By Caitlin Forbes
Fall Out Boy released their new album, “M A N I A”, on Jan. 19, 2018. “Mania” had been teased out with songs that frequented the radio such as “Young and Menace,” “Champions” and “The Last of the Real Ones” to get fans excited about the full album being released. Aside from the rather strange music videos that contain people in llama suits (a storyline that I am still trying to decode), the music is an intriguing combination of encouraging songs, love anthems, pump-up songs and even a slow ballad. The complete album is 10 songs in total, however the plethora of different moods create a sense of greater length.
I won’t pretend to be a previous die-hard fan of Fall Out Boy. Honestly, my “music education” is a bit behind, and I usually succumb to to the top 20 hits on the radio. However, after listening to some of the pre-released songs from Fall Out Boy as recommended by a friend, and the later endless loop of the local radio, I was so excited to listen to the full album. When it was released, the album was all over Twitter and Youtube, and fans already couldn’t wait for the Mania Tour to come around.
The general themes that surface from the songs are a generational love, full of passions of attraction, but also adventure, longing and some darker humor. The album seems to reflect what it is like being a young person in 2018, giving the listener the classic tastes of love, but seen through the lense of what society is today.
For example “Last of the Real Ones” is about praising someone, an implied lover, to be a genuine person, or perhaps a ray of sunshine in what has currently been a turbulent and unstable time for many people. The lyric, “I wonder if your therapist knows everything about me,” stands out when looking at the music from that societal standpoint. It is a positive way of reflecting on how we value mental health as a culture. Previously if songs were to mention people seeing therapists, it would usually connotate only two options: a traumatic experience, or imply that there was something wrong with them.

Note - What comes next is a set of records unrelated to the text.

(** ** Lengths *)

Lemma bytes_app a b : bytes (a +:+ b) = (bytes a + bytes b)%Z.
Proof. unfold bytes. induction a as [|c a IH]; [done|]. change ((String c a) +:+ b) with (String c (a +:+ b)). simpl String.length in *. lia. Qed.

Lemma take_bytes_spec n s : ∃ rest, s = take_bytes n s +:+ rest ∧ bytes (take_bytes n s) = Z.min (Z.max 0 n) (bytes s).
Proof.
  unfold bytes. revert n. induction s as [|a s IH]; intros n; [exists ""; split; [done|simpl; lia]|]. simpl.
  destruct (Z.leb_spec n 0); [exists (String a s); split; [done|simpl; lia]|].
  destruct (IH (n - 1)%Z) as (rest & Hs & Hl). exists rest. split; [by rewrite Hs at 1|]. simpl String.length. lia.
Qed.

Lemma take_bytes_all n s : (bytes s ≤ n)%Z → take_bytes n s = s.
Proof.
  intros Hle. destruct (take_bytes_spec n s) as (rest & Hs & Hl). pose proof (bytes_app (take_bytes n s) rest) as Ha.
  rewrite <- Hs in Ha. assert (Hr : bytes rest = 0%Z) by (unfold bytes in *; lia).
  destruct rest; [|unfold bytes in Hr; simpl in Hr; lia]. by rewrite string_app_nil in Hs.
Qed.

(** A response is read whole, or at most up to the bound and refused. *)
Lemma read_bounded r :
  match readBoundedActionOutput r with
  | Ok (output, truncated) =>
      (bytes output ≤ maxActionOutputBytes)%Z ∧ (∃ rest, rd_bytes r = output +:+ rest) ∧
      truncated = bool_decide (maxActionOutputBytes < bytes (rd_bytes r))%Z ∧
      (truncated = false → output = rd_bytes r ∧ rd_error r = None)
  | Err e => rd_error r = Some e ∧ (bytes (rd_bytes r) ≤ maxActionOutputBytes)%Z
  end.
Proof.
  unfold readBoundedActionOutput. cbv zeta. assert (Hmax : (0 < maxActionOutputBytes)%Z) by done.
  destruct (take_bytes_spec (maxActionOutputBytes + 1) (rd_bytes r)) as (rest & Hs & Hl).
  set (out := take_bytes (maxActionOutputBytes + 1) (rd_bytes r)) in *.
  destruct (Z.ltb_spec (bytes out) (maxActionOutputBytes + 1)) as [Hlt|Hge].
  - assert (Hout : out = rd_bytes r) by (apply take_bytes_all; lia).
    destruct (rd_error r) as [e|] eqn:He; [split; [done|lia]|].
    rewrite (proj2 (Z.ltb_ge _ _)) by lia. split_and!; [lia|exists ""; by rewrite string_app_nil|rewrite bool_decide_eq_false_2; [done|lia]|done].
  - rewrite (proj2 (Z.ltb_lt _ _)) by lia. destruct (take_bytes_spec maxActionOutputBytes out) as (rest' & Hs' & Hl').
    split_and!; [lia|exists (rest' +:+ rest); by rewrite Hs, Hs' at 1; rewrite string_app_assoc| |done].
    rewrite bool_decide_eq_true_2; [done|]. lia.
Qed.

Lemma message_bounded message : (bytes (safeActionDiagnosticMessage message) ≤ maxActionDiagnosticMessageBytes + 3)%Z.
Proof.
  unfold safeActionDiagnosticMessage. cbv zeta. destruct (String.eqb _ _); [by vm_compute|].
  set (m := ReplaceAllString _ _ _). assert (Hmax : (0 < maxActionDiagnosticMessageBytes)%Z) by done.
  destruct (Z.ltb_spec maxActionDiagnosticMessageBytes (bytes m)); [|lia].
  destruct (take_bytes_spec maxActionDiagnosticMessageBytes m) as (_ & _ & Hl).
  rewrite bytes_app. change (bytes "...") with 3%Z. lia.
Qed.

(** ** Masking

    [masked s t]: [t] is [s] up to where a value begins; there [t] goes on
    with the mask.  What follows the mask is not looked at. *)
Inductive masked : string → string → Prop :=
  | masked_nil : masked "" ""
  | masked_cons a s t : masked s t → masked (String a s) (String a t)
  | masked_value a s t : re_value a = true → masked (String a s) ("*" +:+ t).

Lemma masked_refl s : masked s s.
Proof. induction s; by constructor. Qed.

(** A word without the mask's letter is found in both or in neither. *)
Fixpoint no_star (w : string) : bool :=
  match w with String a w => negb (Ascii.eqb (lower_ascii a) "*") && no_star w | EmptyString => true end.

Lemma take_word_masked w s t k r :
  no_star w = true → masked s t → take_word w t = Some (k, r) → ∃ r', take_word w s = Some (k, r') ∧ masked r' r.
Proof.
  revert s t k r. induction w as [|a w IH]; intros s t k r Hw Hm; [intros [= <- <-]; by exists s|].
  simpl in Hw. apply andb_prop in Hw as [Ha Hw]. destruct Hm as [|b s t Hm|b s t Hb]; [done| |].
  - cbn [take_word]. destruct (Ascii.eqb (lower_ascii a) (lower_ascii b)); [|done]. destruct (take_word w t) as [[k' r']|] eqn:Et; [|done]. intros [= <- <-].
    destruct (IH s t k' r' Hw Hm Et) as (r'' & -> & ?). by exists r''.
  - change ("*" +:+ t) with (String "*" t). cbn [take_word]. change (lower_ascii "*"%char) with "*"%char. apply negb_true_iff in Ha. by rewrite Ha.
Qed.

Lemma re_value_space a : re_value a = true → re_space a = false.
Proof. unfold re_value. by destruct (re_space a). Qed.

Lemma span_masked s t : masked s t → (span re_space s).1 = (span re_space t).1 ∧ masked (span re_space s).2 (span re_space t).2.
Proof.
  induction 1 as [|a s t Hm [IH1 IH2]|a s t Ha]; [split; [done|constructor]| |].
  - simpl. destruct (re_space a); [|split; [done|by constructor]].
    destruct (span re_space s) as [k r], (span re_space t) as [k' r']. simpl in *. by subst.
  - simpl. rewrite (re_value_space _ Ha). split; [done|by constructor].
Qed.

Lemma take_separator_masked s t k r :
  masked s t → take_separator t = Some (k, r) → ∃ r', take_separator s = Some (k, r') ∧ masked r' r.
Proof.
  intros Hm. unfold take_separator. destruct (span_masked s t Hm) as [Hk Hr].
  destruct (span re_space s) as [k1 s1], (span re_space t) as [k1' t1]. simpl in Hk, Hr. subst k1'.
  destruct Hr as [|a s2 t2 Hr|a s2 t2 Ha]; [done| |done].
  destruct (_ || _); [|done]. destruct (span_masked s2 t2 Hr) as [Hk2 Hr2].
  destruct (span re_space s2) as [k2 s3], (span re_space t2) as [k2' t3]. simpl in Hk2, Hr2. subst k2'.
  intros [= <- <-]. by exists s3.
Qed.

(** What may start a value: anything that may be in an unquoted one. *)
Lemma skip_value_head s r : skip_value s = Some r → ∃ a s', s = String a s' ∧ re_value a = true.
Proof.
  destruct s as [|a s]; [done|]. intros Hs. exists a, s. split; [done|]. simpl in Hs.
  destruct (Ascii.eqb_spec a double_quote) as [->|]; [done|]. destruct (Ascii.eqb_spec a single_quote) as [->|]; [done|].
  simpl in Hs. by destruct (re_value a).
Qed.

Lemma skip_value_some a s : re_value a = true → is_Some (skip_value (String a s)).
Proof. intros Ha. cbn [skip_value]. rewrite Ha. by destruct (Ascii.eqb _ _ || _); [destruct (after_quote a s)|]. Qed.

Lemma secret_words_no_star w : w ∈ secret_words → no_star w = true.
Proof.
  intros Hw. assert (Hall : forallb no_star secret_words = true) by done. rewrite forallb_forall in Hall.
  apply Hall. by apply list_elem_of_In.
Qed.

Lemma take_word_app w s k r : take_word w s = Some (k, r) → s = k +:+ r.
Proof.
  revert s k. induction w as [|a w IH]; intros s k; [by intros [= <- <-]|]. destruct s as [|b s]; [done|]. cbn [take_word].
  destruct (Ascii.eqb _ _); [|done]. destruct (take_word w s) as [[k' r']|] eqn:Et; [|done]. intros [= <- <-].
  exact (f_equal (String b) (IH s k' Et)).
Qed.

Lemma take_separator_app s k r : take_separator s = Some (k, r) → s = k +:+ r.
Proof.
  unfold take_separator. rewrite (span_app re_space s) at 2. destruct (span re_space s) as [k1 s1]. simpl.
  destruct s1 as [|c s1]; [done|]. destruct (_ || _); [|done]. rewrite (span_app re_space s1) at 2.
  destruct (span re_space s1) as [k2 s2]. intros [= <- <-]. simpl. rewrite string_app_assoc. done.
Qed.

(** The value of a key word in the masked text is the mask, unless the word had
    a value before. *)
Definition shows_mask (k t : string) : Prop := ∃ rest, t = k +:+ "*" +:+ rest.

Lemma secret_after_masked w s t k r :
  no_star w = true → masked s t → secret_after w t = Some (k, r) → secret_after w s = None → shows_mask k t.
Proof.
  intros Hw Hm. unfold secret_after. destruct (take_word w t) as [[k1 t1]|] eqn:E1; [|done].
  destruct (take_word_masked _ _ _ _ _ Hw Hm E1) as (s1 & -> & Hm1). cbn [mbind option_bind].
  destruct (take_separator t1) as [[sep t2]|] eqn:E2; [|done].
  destruct (take_separator_masked _ _ _ _ Hm1 E2) as (s2 & -> & Hm2). cbn [mbind option_bind].
  destruct (skip_value t2) as [r'|] eqn:E3; [|done]. intros [= <- <-] Hnone.
  apply take_word_app in E1 as ->. apply take_separator_app in E2 as ->.
  destruct (skip_value_head _ _ E3) as (a & t3 & -> & Ha). inversion Hm2 as [|? s3 ? Hm3|? s3 t4 Hb]; subst.
  - destruct (skip_value_some a s3 Ha) as [r2 Hr2]. by rewrite Hr2 in Hnone.
  - exists t4. by rewrite !string_app_assoc.
Qed.

Lemma pattern_masked s t k r :
  masked s t → actionSecretKVPattern s = None → actionSecretKVPattern t = Some (k, r) → shows_mask k t.
Proof.
  unfold actionSecretKVPattern. rewrite first_match_none. intros Hm Hs Ht%first_match_some.
  apply list_elem_of_In, in_map_iff in Ht as (w & Ht & Hw%list_elem_of_In). eapply secret_after_masked; [by apply secret_words_no_star|done|done|].
  apply Hs. apply list_elem_of_In, in_map_iff. exists w. split; [done|]. by apply list_elem_of_In.
Qed.

(** *** Where a value begins is determined by the separator *)

Definition is_sep (a : ascii) : bool := Ascii.eqb a ":" || Ascii.eqb a "=".
Definition key_part (s : string) : option string :=
  let '(x, s) := span (λ a, negb (is_sep a)) s in
  match s with String c s => Some (x +:+ String c (span re_space s).1) | EmptyString => None end.

(** A key word is not empty and has neither separators nor spaces. *)
Definition key_char (a : ascii) : bool := negb (is_sep a) && negb (re_space a) && negb (Ascii.eqb a "*").
Fixpoint key_word (w : string) : bool :=
  match w with String a w => key_char (lower_ascii a) && key_word w | EmptyString => true end.
(** [PatchCustomResource], internal/k8s/customresource.go *)
Definition PatchCustomResource (cr : object) : xprog (option error) :=
  if isImmutableResource cr then Ret None
  else match prepareCustomResourceApply cr with
       | Err e => Ret (Some e)
       | Ok cr => call (ObjectApply cr)
       end.

(** The resource of a CUE program: an object with its type and key, and the key. *)
(** [executeCue], internal/service/middlewareaction/execute_cue.go:213-235 *)
Definition cue_object (resource : cue_value) : result error (object * string * string) :=
  apiversion ← resource_string resource "apiversion";
  kind ← resource_string resource "kind";
  name ← resource_string resource "name";
  namespace ← resource_string resource "namespace";
  Ok (NewObject apiversion kind name namespace, name, namespace).

(** [executeCue], internal/service/middlewareaction/execute_cue.go:201-275 *)
Definition kubectl_get (steps : gmap string json) (step : action_step) : xprog step_result :=
  '(obj, name, namespace) ←? pure (cue_object (LookupPath "parameters.resource" (CompileString (st_cue step))));
  r ← call (ObjectGet (GroupVersionKind obj) name namespace);
  found ←? Ret (match r with Ok o => Ok o | Err e => if is_not_found e then Ok ∅ else Err e end);
  let out := st_output step in
  Ret (Ok ("",
    if negb (out_expose out) then steps
    else if String.eqb (out_type out) "json" || String.eqb (out_type out) "yaml"
    then expose_entry step {["output" := JObj found]} steps else expose_entry step ∅ steps)).

(** Labels or annotations of the program, if it has any that evaluate. *)
(** [executeCue], internal/service/middlewareaction/execute_cue.go:309-322 *)
Definition cue_strings (field : string) (resource : cue_value) : result error (option (gmap string string)) :=
  match CueJSON (LookupPath field resource) with
  | Err _ => Ok None
  | Ok text => match Unmarshal text with
               | Some JNull => Ok None
               | _ => Some <$> wrap_result ("unmarshal " +:+ field +:+ " failed") (unmarshal_strings text ∅)
               end
  end.

(** Assigning to the map of an object that has none panics. *)
(** [executeCue], internal/service/middlewareaction/execute_cue.go:381-385 *)
Definition assign_strings (current new : option (gmap string string)) : result error (option (gmap string string)) :=
  match new with
  | None => Ok current
  | Some new =>
      if decide (new = ∅) then Ok current
      else match current with
           | Some m => Ok (Some (new ∪ m))
           | None => Err (new_error "panic: assignment to entry in nil map")
           end
  end.

(** [fmt.Errorf("prefix%w")] *)
Definition prefix_error (prefix : string) (e : error) : error :=
  MkError (e_kind e) (prefix +:+ e_msg e) (e_status e) (e_diagnosed e).

(** [executeCue], internal/service/middlewareaction/execute_cue.go:348-378 *)
Definition edit_absent (obj outputMap : object) : xprog (result error unit) :=
  patch ←? Ret (match MergeMap obj outputMap with Some patch => Ok patch | None => Err nil_condition end);
  obj ←? Ret (wrap_result "json unmarshal error" (DecodeObject (JObj patch)));
  match obj !! "spec" with
  | Some (JObj specMap) =>
      if decide (specMap = ∅) then Ret (Ok tt)
      else err ← CreateCustomResource obj; ok_or (option_map (prefix_error "CreateCustomResource err :") err)
  | _ => Ret (Ok tt)
  end.

(** [executeCue], internal/service/middlewareaction/execute_cue.go:379-417 *)
Definition edit_present (cr outputMap : object) (labels annotations : option (gmap string string)) : xprog (result error unit) :=
  crAnnotations ←? Ret (assign_strings (GetAnnotations cr) annotations);
  let cr := SetAnnotations crAnnotations cr in
  crLabels ←? Ret (assign_strings (GetLabels cr) labels);
  let cr := SetLabels crLabels cr in
  cr ←? Ret (wrap_result "json unmarshal error" (DecodeObject (match MergeMap cr outputMap with Some patch => JObj patch | None => JNull end)));
  err ← PatchCustomResource cr; ok_or (option_map (prefix_error "UpdateCustomResource err :") err).

(** [executeCue], internal/service/middlewareaction/execute_cue.go:276-346 *)
Definition kubectl_edit (steps : gmap string json) (step : action_step) : xprog step_result :=
  let inst := CompileString (st_cue step) in
  let resource := LookupPath "parameters.resource" inst in
  '(obj, name, namespace) ←? pure (cue_object resource);
  labels ←? pure (cue_strings "labels" resource);
  annotations ←? pure (cue_strings "annotations" resource);
  outputJson ←? pure (wrap_result "resource output error" (CueJSON (LookupPath "output" inst)));
  outputMap ←? pure (wrap_result "json to map error" (JsonToMap outputJson));
  r ← call (ObjectGet (GroupVersionKind obj) name namespace);
  _ ←? (match r with
        | Ok cr => edit_present cr outputMap labels annotations
        | Err e => if is_not_found e then edit_absent (SetAnnotations annotations (SetLabels labels obj)) outputMap else Ret (Err e)
        end);
  Ret (Ok ("", steps)).

(** [executeCue], internal/service/middlewareaction/execute_cue.go:85-87 *)
Definition cue_body (steps : gmap string json) (step : action_step) : xprog step_result :=
  if String.eqb (st_type step) StepTypeKubectlExec then kubectl_exec steps step
  else if String.eqb (st_type step) StepTypeKubectlGet then kubectl_get steps step
  else if String.eqb (st_type step) StepTypeKubectlEdit then kubectl_edit steps step
  else Ret (Ok ("", steps)).

(** [executeCue], internal/service/middlewareaction/execute_cue.go *)
Definition executeCue (step : action_step) (steps : gmap string json) (a : middleware_action) :=
  report_after (cue_body steps) step steps a.

(** ** Actions *)

(** [Check], internal/service/middlewareaction/middlewareaction.go *)
Definition Check_action (a : middleware_action) : xprog (option error * middleware_action) :=
  let '(cs, p) := GetCondition now (conditions_of a) CondTypeChecked in
  let a := set_action_conditions cs a in
  match p ≫= (λ i, (i,.) <$> cs !! i) with
  | None => Ret (Some nil_condition, a)
  | Some (i, conditionChecked) =>
      if decide (c_status conditionChecked = ConditionTrue) then Ret (None, a)
      else
        '(err, a) ← UpdateMiddlewareActionStatus statusAPIReader (set_action_conditions (alter (Success now (ma_generation a)) i cs) a);
        Ret (option_map (wrap_error "update middleware operator status error") err, a)
  end.

(** What a step is executed by: the first of its programs that is there. *)
(** [Execute], internal/service/middlewareaction/middlewareaction.go:55-70 *)
Definition execute_step (step : action_step) (steps : gmap string json) (a : middleware_action) :
    xprog (option error * gmap string json * middleware_action) :=
  let run what p := '(err, steps, a) ← p; Ret (option_map (wrap_error ("execute " +:+ what +:+ " error")) err, steps, a) in
  if negb (String.eqb (st_cue step) "") then run "cue" (executeCue step steps a)
  else if negb (bool_decide (st_command step = [])) then run "cmd" (executeCmd step steps a)
  else if negb (String.eqb (ht_url (st_http step)) "") then run "http" (executeHTTP step steps a)
  else Ret (None, steps, a).

(** [Execute], internal/service/middlewareaction/middlewareaction.go:54-75 *)
Fixpoint execute_steps (todo : list action_step) (steps : gmap string json) (a : middleware_action) :
    xprog (option error * middleware_action) :=
  match todo with
  | [] => Ret (None, a)
  | step :: todo =>
      '(err, steps, a) ← execute_step step steps a;
      match err with Some e => Ret (Some e, a) | None => execute_steps todo steps a end
  end.

Definition steps_of (o : catalog_object) : list action_step :=
  match co_spec o with MiddlewareActionBaselineSpec _ steps _ => steps | _ => [] end.
Definition baseline_type (o : catalog_object) : string :=
  match co_spec o with MiddlewareActionBaselineSpec t _ _ => t | _ => "" end.

Definition get_baseline (name pkg : string) : xprog (result error catalog_object) :=
  catalog (Get_action_baseline apiReader DataNamespace name pkg).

In this case, it casually mentions therapy, indicating it is a tool that anyone can use, whether it is for something traumatic, or you need to get through a rough time in your life.
The slower song on the album, “Heaven’s Gate” could melt anyone’s heart. The song is a ballad, with all of the tropes one can expect such as “fated love,” giving someone everything and taking your loved one’s hand. An unusual move for the band, but it somehow works perfectly with the vibe of the album. All of this alluding to the religious metaphor of “heaven’s gate” implying that the love being asked for can transcend the singer, Patrick Stump, and go to heaven. Known for perhaps stranger and longer song titles, there seems to be many religious allusions found in the songs, “Heaven’s Gate,” “Bishop Knife Trick” and “Church.” For me, this conjures up images of marriage, love and happiness accompanied by some sense of brokeness and searching for your path in life.
This album is diverse in it’s content, allowing it to have something in it for everyone. If you need a good workout song, I recommend “Stay Frosty Royal Milk Tea,”if you’re having a good day, “Champion” would be a great score or if you want a more dramatic love song, “Church” is for you. Whether times are good or bad, this album will speak to individuals, particularly younger audiences, through a more shared sense of modern love and harder times.